Sample

class alan.Sample

Constructed by calling Problem.sample, and represents K samples for each latent variable from the approximate posterior.

elbo_vi(computation_strategy=checkpoint)

The ELBO, returned in a form that makes sense for doing VI (i.e. with reparameterised sampling).

Keyword Arguments:

computation_strategy – (see Computation Strategy)

elbo_rws(computation_strategy=checkpoint)

The ELBO, returned in a form that makes sense for doing RWS (i.e. with non-reparameterised sampling).

Keyword Arguments:

computation_strategy – (see Computation Strategy)

elbo_nograd(computation_strategy=checkpoint)

The ELBO, with no gradients at all (e.g. useful for reducing memory consumption when trying to estimate the model evidence). Note that checkpoint vs no checkpoint won’t make a difference here, as there are no gradients anyway. But split will make a difference as it will reduce the size of the largest tensors being computed.

Keyword Arguments:

computation_strategy – (see Computation Strategy)

importance_sample(self, N: int, computation_strategy=checkpoint)

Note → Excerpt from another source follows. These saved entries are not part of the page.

(* ===== verification/BucketBatches.v ===== *)
(** * Reading an intersection batch by batch

    The callers of src/runtime/column_index_bucket.cc read an intersection of buckets
    into an array of fixed size, call after call, until a call returns nothing.  The
    calls together return the tuples all buckets have, in order.  With three or more
    buckets the last tuple of a full batch can come again at the start of the next. *)
From stdpp Require Import sorting.
From S2P Require Import Prelude ColumnIndexBucket.

(** The calls from cursors [ss] on: [n] batches that together are [L]. *)
Inductive enumerates (bs : list ColumnIndexBucket) (max : Z) : nat -> list Z -> list Z -> Prop :=
| enumerates_end ss ss' : BucketListSortedIntersectionPopulateResult bs ss max = Ok ([], ss') ->
    enumerates bs max 0 ss []
| enumerates_more n ss out ss' L : out <> [] ->
    BucketListSortedIntersectionPopulateResult bs ss max = Ok (out, ss') ->
    enumerates bs max n ss' L -> enumerates bs max (S n) ss (out ++ L).

(** The same calls with the batches kept apart. *)
Inductive batches (bs : list ColumnIndexBucket) (max : Z) : list Z -> list (list Z) -> Prop :=
| batches_end ss ss' : BucketListSortedIntersectionPopulateResult bs ss max = Ok ([], ss') -> batches bs max ss []
| batches_more ss out ss' outs : out <> [] ->
    BucketListSortedIntersectionPopulateResult bs ss max = Ok (out, ss') ->
    batches bs max ss' outs -> batches bs max ss (out :: outs).

(** A list cut into batches: each has [max] elements and the last one fewer.  Where
    [again] holds, the last element of a full batch may begin the next one too. *)
Inductive cut (again : Prop) (max : Z) : list Z -> list (list Z) -> Prop :=
| cut_none : cut again max [] []
| cut_last l : vec_size l < max -> cut again max l [l]
| cut_full out d l outs : vec_size (out ++ [d]) = max -> cut again max l outs ->
    cut again max ((out ++ [d]) ++ l) ((out ++ [d]) :: outs)
| cut_again out d l outs : again -> vec_size (out ++ [d]) = max -> cut again max (d :: l) outs ->
    cut again max ((out ++ [d]) ++ l) ((out ++ [d]) :: outs).

(** ** Common tuples *)
Lemma common_elem ls t x : ls <> [] -> x ∈ common ls t <-> t <= x /\ in_all ls x.
Proof.
  destruct ls as [|l ls]; [done|]. intros _. unfold common, in_all. cbn. rewrite list_elem_of_filter, list.Forall_cons. tauto.
Qed.

Lemma common_incr bs ls t : buckets_ok bs ls -> incr (common ls t).
Proof.
  intros [_ Hall]. unfold common. destruct ls as [|l ls]; [done|]. cbn. apply incr_filter, Hall. by left.
Qed.

Lemma incr_app a b : incr (a ++ b) -> incr a.
Proof. intros H i j x y Hx Hy. apply (H i j); by apply lookup_app_l_Some. Qed.

Lemma snoc_le L pre d I : incr L -> (pre ++ [d]) ++ I = L -> forall x, x ∈ pre ++ [d] -> x <= d.
Proof.
  intros Hi E x [i Hx]%list_elem_of_lookup. pose proof (lookup_lt_Some _ _ _ Hx) as Hil. rewrite length_app in Hil. cbn in Hil.
  apply (incr_le L i (length pre)); [done| | |lia].
  - rewrite <- E. by apply lookup_app_l_Some.
  - rewrite <- E, <- (assoc_L (++)). by apply list_lookup_middle.
Qed.

(** What follows the first [out] of the common tuples. *)
Lemma common_rest bs ls t out c I : buckets_ok bs ls -> ls <> [] -> common ls t = (out ++ [c]) ++ I -> I = common ls (c + 1).
Proof.
  intros Hok Hne E. pose proof (common_incr bs ls t Hok) as Hi. rewrite E in Hi. apply incr_ext.
  - replace I with (drop (length (out ++ [c])) ((out ++ [c]) ++ I)) by by rewrite drop_app_length. by apply incr_drop.
  - by eapply common_incr.
  - intros x. rewrite (common_elem ls (c + 1)) by done.
    assert (forall y, y ∈ I -> c < y) as Hgt.
    { intros y [k Hk]%list_elem_of_lookup. apply (Hi (length out) (length out + 1 + k)%nat); [| |lia].
      - rewrite <- (assoc_L (++)). by apply list_lookup_middle.
      - rewrite lookup_app_r by (rewrite length_app; cbn; lia). rewrite length_app. cbn. rewrite <- Hk. f_equal. lia. }
    split.
    + intros Hx. pose proof (Hgt x Hx). assert (x ∈ common ls t) as Hc by (rewrite E; apply elem_of_app; by right).
      apply common_elem in Hc as [? ?]; [|done]. split; [lia|done].
    + intros [Hx Hall]. assert (t <= c) as Htc.
      { assert (c ∈ common ls t) as [? _]%common_elem; [|done|done]. rewrite E. apply elem_of_app. left. apply elem_of_app. right. by left. }
      assert (x ∈ common ls t) as Hin by (apply common_elem; [done|split; [lia|done]]).
      rewrite E in Hin. apply elem_of_app in Hin as [Hin|Hin]; [|done]. exfalso.
      apply list_elem_of_lookup in Hin as [k Hk]. pose proof (lookup_lt_Some _ _ _ Hk) as Hl. rewrite length_app in Hl. cbn in Hl.
      assert (x <= c); [|lia]. apply (incr_le _ k (length out) x c Hi); [by apply lookup_app_l_Some| |lia].
      rewrite <- (assoc_L (++)). by apply list_lookup_middle.
Qed.

(** ** Three or more buckets *)
Section many.
Context (bs : list ColumnIndexBucket) (ls : list (list Z)) (Hok : buckets_ok bs ls).

(** Reading bucket [l] from [s] on meets the common tuples from [t] on. *)
Definition covers (l : list Z) (s t : Z) : Prop := 0 <= s /\ filter (in_all ls) (rest l s) = common ls t.

(** The cursors behind tuple [c]: each at [c] or right behind it. *)
Definition behind (ss : list Z) (c : Z) : Prop :=
  length ss = length bs /\
  forall j l s, ls !! j = Some l -> ss !! j = Some s -> covers l s c \/ covers l s (c + 1).

Definition exhausted (ss : list Z) : Prop :=
  exists i b s, bs !! i = Some b /\ ss !! i = Some s /\ bk_size b <= s.

Lemma covers_cursor j l t : ls !! j = Some l -> covers l (cursor l t) t.
Proof using Hok.
  intros Hj. destruct Hok as [_ Hall]. apply list_elem_of_lookup_2 in Hj as Hl. destruct (Hall l Hl) as [Hi Hz].
  destruct (rest_cursor l t Hi Hz) as [Hr Hn]. split; [done|]. rewrite Hr. by apply (common_any bs ls Hok t j l).
Qed.

Lemma covers_next j l s c : ls !! j = Some l -> 0 <= s -> l !! Z.to_nat s = Some c -> covers l (s + 1) (c + 1).
Proof using Hok.
  intros Hj Hs Hc. pose proof Hok as [_ Hall]. apply list_elem_of_lookup_2 in Hj as Hl. destruct (Hall l Hl) as [Hi Hz].
  split; [lia|]. rewrite <- (common_any bs ls Hok (c + 1) j l Hj). f_equal. unfold rest. rewrite Z2Nat.inj_add, Nat.add_1_r by lia.
  rewrite <- (take_drop (S (Z.to_nat s)) l) at 2. rewrite list.filter_app, list_filter_none, list_filter_all; [done| |].
  - intros x [k Hk]%list_elem_of_lookup. rewrite lookup_drop in Hk. pose proof (Hi _ _ _ _ Hc Hk). lia.
  - intros x [k Hk]%list_elem_of_lookup. apply lookup_take_Some in Hk as [Hk ?]. pose proof (incr_le l _ _ _ _ Hi Hk Hc). lia.
Qed.

Section scan.
Context (m : nat) (bm : ColumnIndexBucket) (lm : list Z) (max : Z).
Context (Hbm : bs !! m = Some bm) (Hlm : ls !! m = Some lm) (Hm : holds bm lm).

Lemma probe_all_cursors n : forall i c ss p ss', length ss = length bs ->
  probe_all n (Z.of_nat i) (Z.of_nat m) c bs ss = Ok (p, ss') ->
  length ss' = length bs /\ ss' !! m = ss !! m /\ (forall j, (j < i)%nat -> ss' !! j = ss !! j) /\
  (p = AllEqual -> forall j l, (i <= j < i + n)%nat -> j <> m -> ls !! j = Some l -> ss' !! j = Some (cursor l c)) /\
  (p = Exhausted -> exhausted ss').
Proof using Hok.
  induction n as [|n IH]; intros i c ss p ss' Hl; cbn [probe_all].
  { intros [= <- <-]. split_and!; try done. intros. lia. }
  replace (Z.of_nat i + 1) with (Z.of_nat (S i)) by lia. destruct (Z.eqb_spec (Z.of_nat i) (Z.of_nat m)) as [E|E].
  - intros H. destruct (IH _ _ _ _ _ Hl H) as (? & ? & Hlo & Heq & ?). split_and!; try done; [intros; apply Hlo; lia|].
    intros Hp j l Hj Hne. apply Heq; [done|lia|done].
  - destruct (bs !! i) as [b|] eqn:Hb.
    2: { unfold vec_at. rewrite Nat2Z.id, Hb. destruct (_ <? 0); done. }
    rewrite (vec_at_nat _ _ _ Hb). cbn [mbind Res_bind].
    destruct (buckets_lookup _ _ _ _ Hok Hb) as (l & Hli & Hin & Hh & Hinc & Hz).
    rewrite (FastForwardBucket_cursor b l) by done. cbn [mbind Res_bind].
    destruct (lookup_lt_is_Some_2 ss i) as [s Hs]; [rewrite Hl; by eapply lookup_lt_Some|].
    rewrite (vec_set_lookup _ _ _ s) by (rewrite ?Nat2Z.id; done || lia). cbn [mbind Res_bind]. rewrite Nat2Z.id.
    set (ss1 := <[i := cursor l c]> ss). assert (length ss1 = length bs) as Hl1 by (unfold ss1; by rewrite length_insert).
    assert (i < length ss)%nat as Hi by (by eapply lookup_lt_Some).
    assert (ss1 !! i = Some (cursor l c)) as Hi1 by (by apply list_lookup_insert_eq).
    assert (ss1 !! m = ss !! m) as Hm1 by (apply list_lookup_insert_ne; lia).
    assert (forall j, (j < i)%nat -> ss1 !! j = ss !! j) as Hlo1 by (intros; apply list_lookup_insert_ne; lia).
    destruct (Z.leb_spec (bk_size b) (cursor l c)).
    { intros [= <- <-]. split_and!; try done. intros _. by exists i, b, (cursor l c). }
    destruct (GetBucketValue b (cursor l c)) as [y| | |]; cbn [mbind Res_bind]; [|done..].
    destruct (c <? y); [intros [= <- <-]; by split_and!|].
    intros H'. destruct (IH _ _ _ _ _ Hl1 H') as (? & ? & Hlo & Heq & ?). split_and!; try done; [congruence| |].
    + intros j Hj. rewrite Hlo, Hlo1 by lia. done.
    + intros Hp j l' Hj Hne Hjl. destruct (decide (j = i)) as [->|]; [|apply Heq; [done|lia|done..]].
      rewrite Hlo, Hi1 by lia. congruence.
Qed.

Lemma scan_min_cursors fuel : forall ss s res r ss', length ss = length bs -> ss !! m = Some s -> 0 <= s ->
  (vec_size res = max -> exists pre c, res = pre ++ [c] /\ behind ss c) ->
  scan_min fuel (Z.of_nat m) max bs ss res = Ok (r, ss') -> length ss' = length bs /\
  (vec_size r = max -> exists pre c, r = pre ++ [c] /\ behind ss' c) /\ (vec_size r <> max -> exhausted ss').
Proof using Hok Hbm Hlm Hm.
  destruct Hok as [_ Hall]. destruct (Hall lm) as [Hinc Hz]; [by eapply list_elem_of_lookup_2|]. clear Hall.
  induction fuel as [|fuel IH]; intros ss s res r ss' Hl Hs Hn Hfull; [done|]. cbn [scan_min].
  rewrite (vec_at_nat _ _ _ Hbm), (vec_at_nat _ _ _ Hs). cbn [mbind Res_bind].
  destruct (Z.ltb_spec s (bk_size bm)) as [Hlt|Hge]; cbn [negb].
  2: { intros [= <- <-]. split_and!; [done|done|]. intros _. by exists m, bm, s. }
  destruct (Z.eqb_spec (vec_size res) max) as [He|He]; [by intros [= <- <-]|].
  destruct (rest_cons bm lm s Hm) as (c & -> & _ & Hc); [done|]. cbn [mbind Res_bind].
  destruct (probe_all _ _ _ _ _ _) as [[p ss1]| | |] eqn:Hpr; cbn [mbind Res_bind]; [|done..].
  change 0 with (Z.of_nat 0) in Hpr. destruct (probe_all_cursors _ _ _ _ _ _ Hl Hpr) as (Hl1 & Hm1 & _ & Heq & Hex). rewrite Hs in Hm1.
  assert (forall z : Z, vec_set ss1 (Z.of_nat m) z = Ok (<[m := z]> ss1)) as Hset.
  { intros z. rewrite (vec_set_lookup _ _ _ s); rewrite ?Nat2Z.id; done || lia. }
  assert (forall z : Z, <[m := z]> ss1 !! m = Some z) as Hget by (intros; apply list_lookup_insert_eq; by eapply lookup_lt_Some).
  destruct p as [| |cur].
  - rewrite (vec_at_nat _ _ _ Hm1). cbn [mbind Res_bind]. rewrite Hset. cbn [mbind Res_bind]. apply (IH _ (s + 1)); [by rewrite length_insert|done|lia|].
    intros _. exists res, c. split; [done|]. split; [by rewrite length_insert|]. intros j l z Hj Hzj.
    destruct (decide (j = m)) as [->|Hne].
    + rewrite Hget in Hzj. injection Hzj as <-. right. assert (l = lm) as -> by congruence. by apply (covers_next m).
    + rewrite list_lookup_insert_ne in Hzj by done. left. rewrite (Heq eq_refl j l) in Hzj; [injection Hzj as <-; by apply (covers_cursor j)| |done..].
      apply lookup_lt_Some in Hj. pose proof (Forall2_length (proj1 Hok)). lia.
  - intros [= <- <-]. split_and!; [done|intros; lia|]. intros _. by apply Hex.
  - rewrite (FastForwardBucket_cursor bm lm) by done. cbn [mbind Res_bind]. rewrite Hset. cbn [mbind Res_bind].
    apply (IH _ (cursor lm cur)); [by rewrite length_insert|done|by apply rest_cursor|by intros].
Qed.
End scan.
End many.

(** ** One call *)

(** The cursors from which the common tuples from [c] are read, with three or more
    buckets those from [c] or from behind it. *)
Definition cursors_at (bs : list ColumnIndexBucket) (ls : list (list Z)) (ss : list Z) (c : Z) : Prop :=
  match bs with
  | [_] => exists l s, ls = [l] /\ ss = [s] /\ 0 <= s /\ rest l s = common ls c
  | [_; _] => exists l0 l1 s0 s1, ls = [l0; l1] /\ ss = [s0; s1] /\ 0 <= s0 /\ 0 <= s1 /\
      inter (rest l0 s0) (rest l1 s1) = common ls c
  | _ => behind bs ls ss c
  end.

(** Where the cursors are behind a full batch whose last tuple is [d]. *)
Definition after (bs : list ColumnIndexBucket) (d : Z) : Z := if decide (length bs < 3)%nat then d + 1 else d.

(** The outcome of a call from cursors at [c]. *)
Definition batch_ok (bs : list ColumnIndexBucket) (ls : list (list Z)) (ss : list Z) (c max : Z) : Prop :=
  exists t ss', c <= t <= c + 1 /\ ((length bs < 3)%nat -> t = c) /\
    BucketListSortedIntersectionPopulateResult bs ss max = Ok (take (Z.to_nat max) (common ls t), ss') /\
    (max <= vec_size (common ls t) ->
      exists pre d, take (Z.to_nat max) (common ls t) = pre ++ [d] /\ cursors_at bs ls ss' (after bs d)) /\
    (vec_size (common ls t) < max ->
      exists ss'', BucketListSortedIntersectionPopulateResult bs ss' max = Ok ([], ss'')).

Uses importance sampling on all combinations of latent variables to draw N posterior samples, and returns them as an ImportanceSample object.

If you’re just trying to get posterior moments, this is a bad idea, as the importance sampling adds extra randomness. Instead, you should just use sample.moments or sample.marginals(). However, this is necessary e.g. for predictive log-likelihoods.

Parameters:

N (int) – The number of samples to draw.

Keyword Arguments:

computation_strategy – (see Computation Strategy)

marginals(joints=(), computation_strategy=<alan.Split.Checkpoint object>)

Returns a marginals object.

Using the sample.moments can be annoying for interactive use, as it must e.g. compute and propagate log-probabilities each time you ask for a new moment, which can be slow with larger models / larger K. Using marginals speeds things up in this case. In particular, the marginals object represents the marginal distribution over the K particles for each latent variable. That allows you to compute new moments without needign to e.g. compute and propagate log-probabilities.

Keyword Arguments:

• joints (list[tuple]) – By default, marginals will compute all univariate marginals, which allows you to compute all moments that depend on only a single variable. However, that doesn’t allow you to compute marginals that depends on multiple variables. To do that, you include the relevant combination of variables in joints. For instance, if we wanted to compute the covariance of a and b, we’d use joints = [('a', 'b')]. Note that if a random variable is in a group, you should give the name of the group, not the name of the variable.

• computation_strategy – (see Computation Strategy)

update_qem_params(lr: float, computation_strategy=<alan.Split.NoCheckpoint object>)

moments()

See Moments